Entries shown =

(** * RSS aggregation core of the Persian sports-news bot

    A shallow embedding of [rss_parser.py] (class [RSSParser]) and the
    properties of its text normaliser, date formatter, feed fetcher and
    aggregator.

    Conventions of the embedding:
    - a Python [str] is the list of its Unicode code points ([pystr]);
    - a Python [int] is a [Z];
    - a news item (a dict with six fixed keys) is a record;
    - code that can raise returns a [result]; [try]/[except] is
      [try_except];
    - the network, the feed parser, the RFC-2822 date parser and the Unicode
      lower-casing table are not part of the repository: they are the fields
      of a [World], fixed during one aggregation call;
    - logging is not modelled. *)

From Stdlib Require Import String Ascii.
From Stdlib Require Import List ZArith NArith Lia Bool.
From Stdlib Require Import Permutation Sorted.
From Stdlib Require DecimalPos DecimalN.
Import ListNotations.

Set Implicit Arguments.

(* ================================================================== *)
(** * Python values *)

Module Py.

(** ** Strings *)

Definition char := N.
Definition pystr := list char.

(** An ASCII literal as a Python string. *)
Definition ustr (s : string) : pystr :=
  map N_of_ascii (list_ascii_of_string s).

Definition char_eqb (a b : char) : bool := N.eqb a b.

Fixpoint str_eqb (a b : pystr) : bool :=
  match a, b with
  | [], [] => true
  | x :: a', y :: b' => char_eqb x y && str_eqb a' b'
  | _, _ => false
  end.

(** [bool(s)] for a string or a list: non-empty. *)
Definition truthy {A} (l : list A) : bool :=
  match l with [] => false | _ :: _ => true end.

(** [str.isspace] on one code point, the set [str.split()] and
    [str.strip()] use. *)
Definition isspace (c : char) : bool :=
  ((9 <=? c) && (c <=? 13) || (28 <=? c) && (c <=? 32)
   || (c =? 133) || (c =? 160) || (c =? 5760)
   || (8192 <=? c) && (c <=? 8202)
   || (c =? 8232) || (c =? 8233) || (c =? 8239) || (c =? 8287)
   || (c =? 12288))%N.

(** [s.replace(old, new)] for one-character [old] and [new]. *)
Definition replace_char (old new : char) (s : pystr) : pystr :=
  map (fun c => if char_eqb c old then new else c) s.

(** [s.split()]: the maximal runs of non-whitespace characters.  [words]
    scans from the right and returns the run the scan is in and the runs
    already closed. *)
Definition push_word (w : pystr) (ws : list pystr) : list pystr :=
  match w with [] => ws | _ :: _ => w :: ws end.

Fixpoint words (s : pystr) : pystr * list pystr :=
  match s with
  | [] => ([], [])
  | c :: s' =>
      let (w, ws) := words s' in
      if isspace c then ([], push_word w ws) else (c :: w, ws)
  end.

Definition split (s : pystr) : list pystr :=
  let (w, ws) := words s in push_word w ws.

(** [sep.join(ws)] *)
Fixpoint join (sep : pystr) (ws : list pystr) : pystr :=
  match ws with
  | [] => []
  | [w] => w
  | w :: ws' => w ++ sep ++ join sep ws'
  end.

Fixpoint lstrip (s : pystr) : pystr :=
  match s with
  | [] => []
  | c :: s' => if isspace c then lstrip s' else s
  end.

Definition rstrip (s : pystr) : pystr := rev (lstrip (rev s)).

(** [s.strip()] *)
Definition strip (s : pystr) : pystr := rstrip (lstrip s).

(** [needle in hay] for strings. *)
Fixpoint starts_with (needle hay : pystr) : bool :=
  match needle, hay with
  | [], _ => true
  | _ :: _, [] => false
  | x :: n', y :: h' => char_eqb x y && starts_with n' h'
  end.

Fixpoint str_in (needle hay : pystr) : bool :=
  starts_with needle hay
  || match hay with
     | [] => false
     | _ :: h' => str_in needle h'
     end.

(** ** Integers as text *)

Fixpoint digits (u : Decimal.uint) : pystr :=
  match u with
  | Decimal.Nil => []
  | Decimal.D0 u' => 48%N :: digits u'
  | Decimal.D1 u' => 49%N :: digits u'
  | Decimal.D2 u' => 50%N :: digits u'
  | Decimal.D3 u' => 51%N :: digits u'
  | Decimal.D4 u' => 52%N :: digits u'
  | Decimal.D5 u' => 53%N :: digits u'
  | Decimal.D6 u' => 54%N :: digits u'
  | Decimal.D7 u' => 55%N :: digits u'
  | Decimal.D8 u' => 56%N :: digits u'
  | Decimal.D9 u' => 57%N :: digits u'
  end.

Definition minus_sign : char := 45%N.

(** [str(z)], also what an f-string prints for [{z}]. *)
Definition str_of_int (z : Z) : pystr :=
  if (z <? 0)%Z then minus_sign :: digits (N.to_uint (Z.to_N (- z)))
  else digits (N.to_uint (Z.to_N z)).

Definition zero_pad (width : nat) (s : pystr) : pystr :=
  repeat 48%N (width - length s) ++ s.

(** [f"{z:02d}"]: zero padding to width two, after the sign. *)
Definition format_02d (z : Z) : pystr :=
  if (z <? 0)%Z
  then minus_sign :: zero_pad 1 (digits (N.to_uint (Z.to_N (- z))))
  else zero_pad 2 (digits (N.to_uint (Z.to_N z))).

(** ** Lists *)

(** [l[:n]]: a negative [n] counts from the end. *)
Definition slice_to {A} (n : Z) (l : list A) : list A :=
  if (n <? 0)%Z
  then firstn (Z.to_nat (Z.of_nat (length l) + n)) l
  else firstn (Z.to_nat n) l.

(** ** Exceptions *)

Inductive exn : Type :=
| TimeoutError          (* asyncio.TimeoutError *)
| IndexError
| ValueError
| TypeError
| ClientError           (* aiohttp.ClientError and its subclasses *)
| OtherException.       (* any other subclass of Exception *)

Inductive result (A : Type) : Type :=
| Ok (a : A)
| Raise (e : exn).
Arguments Ok {A} a.
Arguments Raise {A} e.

Task directions = Starting from the top of the records and ending at the line that contains "Conventions of the", repeat each line exactly and return only those lines.

Problem solution =
(** * RSS aggregation core of the Persian sports-news bot

    A shallow embedding of [rss_parser.py] (class [RSSParser]) and the
    properties of its text normaliser, date formatter, feed fetcher and
    aggregator.

    Conventions of the embedding:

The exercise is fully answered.